**TASK**
Begin at the line containing "kvs ← do (RangeMap (BeegfsClientConf cfg));" in the data below and go on through the line containing "0x1a4 (nonempty (ConnRDMAInterfaces", repeating each line exactly; include both ends and no other line.

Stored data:

(* ===== verification/ClientFiles.v ===== *)
(** * ClientFiles: writing a volume's client configuration (beegfs_util.go, writeClientFiles) *)
From S2P Require Import Prelude GoStrings GoPath Prog Config Volume World Mounts.
Local Open Scope Z_scope.

Section ClientFiles.
Context {INI : Ini}.

(** The helper of the same name: an error if the template has no such key. *)
Definition setConfigValueIfKeyExists (iniFile : ini_file) (key value : string) : result ini_file :=
  if HasKey iniFile key then Ok (SetValue iniFile key value)
  else Err (ErrMsg (key +:+ " not in template beegfs-client.conf file")).

(** The loop over BeegfsClientConf: keys the template does not know are errors,
    but for the two ports that version 8 replaced by one. *)
Fixpoint set_client_conf (kvs : list (string * string)) (connMgmtdPort : string) (clientConfINI : ini_file)
    : result ini_file :=
  match kvs with
  | [] => Ok clientConfINI
  | (k, v) :: r =>
      match setConfigValueIfKeyExists clientConfINI k v with
      | Ok f => set_client_conf r connMgmtdPort f
      | Err err =>
          if bool_decide (k = "connMgmtdPortTCP") || bool_decide (k = "connMgmtdPortUDP") then
            if HasKey clientConfINI "connMgmtdPort" then
              if bool_decide (connMgmtdPort = EmptyString) || bool_decide (connMgmtdPort = v) then
                f ← setConfigValueIfKeyExists clientConfINI "connMgmtdPort" v;
                set_client_conf r v f
              else Err (ErrMsg ("the template beegfs-client.conf file appears to be for BeeGFS 8 but connMgmtdPortTCP "
                +:+ "and connMgmtdPortUDP appear to be set to different values in the driver configuration "
                +:+ "(they must be the same in BeeGFS 8+)"))
            else Err err
          else Err err
      end
  end.

(** Set the key that names a file, and write the file, if there is something to
    write. A [None] key is one that the configuration does not mention. *)
Definition write_conf_file (key : option string) (path content : string) (perm : Z) (present : bool) (what : string)
    (clientConfINI : ini_file) : io (result ini_file) :=
  if negb present then ok clientConfINI else
  match (match key with Some k => setConfigValueIfKeyExists clientConfINI k path | None => Ok clientConfINI end) with
  | Err err => fail err
  | Ok f =>
      let? _ := do (WriteFile path content perm) catch err => fail (Wrap err ("error writing " +:+ what +:+ " file")) in
      ok f
  end.

Definition lines (l : list string) : string := Join l newline +:+ newline.
Definition nonempty {A} (l : list A) : bool := match l with [] => false | _ => true end.
Definition nonempty_str (s : string) : bool := negb (bool_decide (s = EmptyString)).

Definition writeClientFiles (vol : beegfsVolume) (confTemplatePath : string) : io (result unit) :=
  let cfg := config vol in
  let file name := PathJoin [mountDirPath vol; name] in
  let? port := getEphemeralPortUDP catch err => fail (Wrap err "error selecting connClientPort") in
  let connClientPort := Itoa port in
  let? clientConfBytes := do (ReadFile confTemplatePath) catch err =>
    fail (Wrap err ("error loading beegfs-client.conf file at " +:+ confTemplatePath)) in
  match ini_Load clientConfBytes with
  | Err err => fail (Wrap err "error parsing template beegfs-client.conf file")
  | Ok f =>
  match setConfigValueIfKeyExists f "sysMgmtdHost" (sysMgmtdHost vol) with
  | Err err => fail err
  | Ok f =>
  match (match setConfigValueIfKeyExists f "connClientPort" connClientPort with
         | Ok f => Ok f
         | Err _ => setConfigValueIfKeyExists f "connClientPortUDP" connClientPort
         end) with
  | Err err => fail (ErrWrap "unable to set connClientPort (BeeGFS 8) or connClientPortUDP (BeeGFS 7): " err EmptyString)
  | Ok f =>
  kvs ← do (RangeMap (BeegfsClientConf cfg));
  match set_client_conf (proj1_sig kvs) EmptyString f with
  | Err err => fail err
  | Ok f =>
  let? f := write_conf_file (Some "connInterfacesFile") (file "connInterfacesFile") (lines (ConnInterfaces cfg))
              0x1a4 (nonempty (ConnInterfaces cfg)) "connInterfaces" f catch err => fail err in
  let? f := write_conf_file (Some "connAuthFile") (getConnAuthPath vol) (ConnAuth cfg)
              0x100 (nonempty_str (ConnAuth cfg)) "connAuth" f catch err => fail err in
  let? f := write_conf_file None (getTLSCertPath vol) (TLSCert cfg)
              0x100 (nonempty_str (TLSCert cfg)) "tlsCert" f catch err => fail err in
  let? f := write_conf_file (Some "connNetFilterFile") (file "connNetFilterFile") (lines (ConnNetFilter cfg))
              0x1a4 (nonempty (ConnNetFilter cfg)) "connNetFilter" f catch err => fail err in
  let? f := write_conf_file (Some "connTcpOnlyFilterFile") (file "connTcpOnlyFilterFile") (lines (ConnTcpOnlyFilter cfg))
              0x1a4 (nonempty (ConnTcpOnlyFilter cfg)) "connTcpOnlyFilter" f catch err => fail err in
  let? f := write_conf_file (Some "connRDMAInterfacesFile") (file "connRDMAInterfacesFile") (lines (ConnRDMAInterfaces cfg))
              0x1a4 (nonempty (ConnRDMAInterfaces cfg)) "connRDMAInterfaces" f catch err => fail err in
  let? _ := do (Create (clientConfPath vol)) catch err => fail (Wrap err "error creating beegfs-client.conf file") in
  let? _ := do (WriteTo (clientConfPath vol) (ini_Bytes f)) catch err =>
    fail (Wrap err "error writing beegfs-client.conf file") in
  ok tt
  end end end end.
End ClientFiles.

**RESPONSE AREA**
  kvs ← do (RangeMap (BeegfsClientConf cfg));
  match set_client_conf (proj1_sig kvs) EmptyString f with
  | Err err => fail err
  | Ok f =>
  let? f := write_conf_file (Some "connInterfacesFile") (file "connInterfacesFile") (lines (ConnInterfaces cfg))
              0x1a4 (nonempty (ConnInterfaces cfg)) "connInterfaces" f catch err => fail err in
  let? f := write_conf_file (Some "connAuthFile") (getConnAuthPath vol) (ConnAuth cfg)
              0x100 (nonempty_str (ConnAuth cfg)) "connAuth" f catch err => fail err in
  let? f := write_conf_file None (getTLSCertPath vol) (TLSCert cfg)
              0x100 (nonempty_str (TLSCert cfg)) "tlsCert" f catch err => fail err in
  let? f := write_conf_file (Some "connNetFilterFile") (file "connNetFilterFile") (lines (ConnNetFilter cfg))
              0x1a4 (nonempty (ConnNetFilter cfg)) "connNetFilter" f catch err => fail err in
  let? f := write_conf_file (Some "connTcpOnlyFilterFile") (file "connTcpOnlyFilterFile") (lines (ConnTcpOnlyFilter cfg))
              0x1a4 (nonempty (ConnTcpOnlyFilter cfg)) "connTcpOnlyFilter" f catch err => fail err in
  let? f := write_conf_file (Some "connRDMAInterfacesFile") (file "connRDMAInterfacesFile") (lines (ConnRDMAInterfaces cfg))
              0x1a4 (nonempty (ConnRDMAInterfaces cfg)) "connRDMAInterfaces" f catch err => fail err in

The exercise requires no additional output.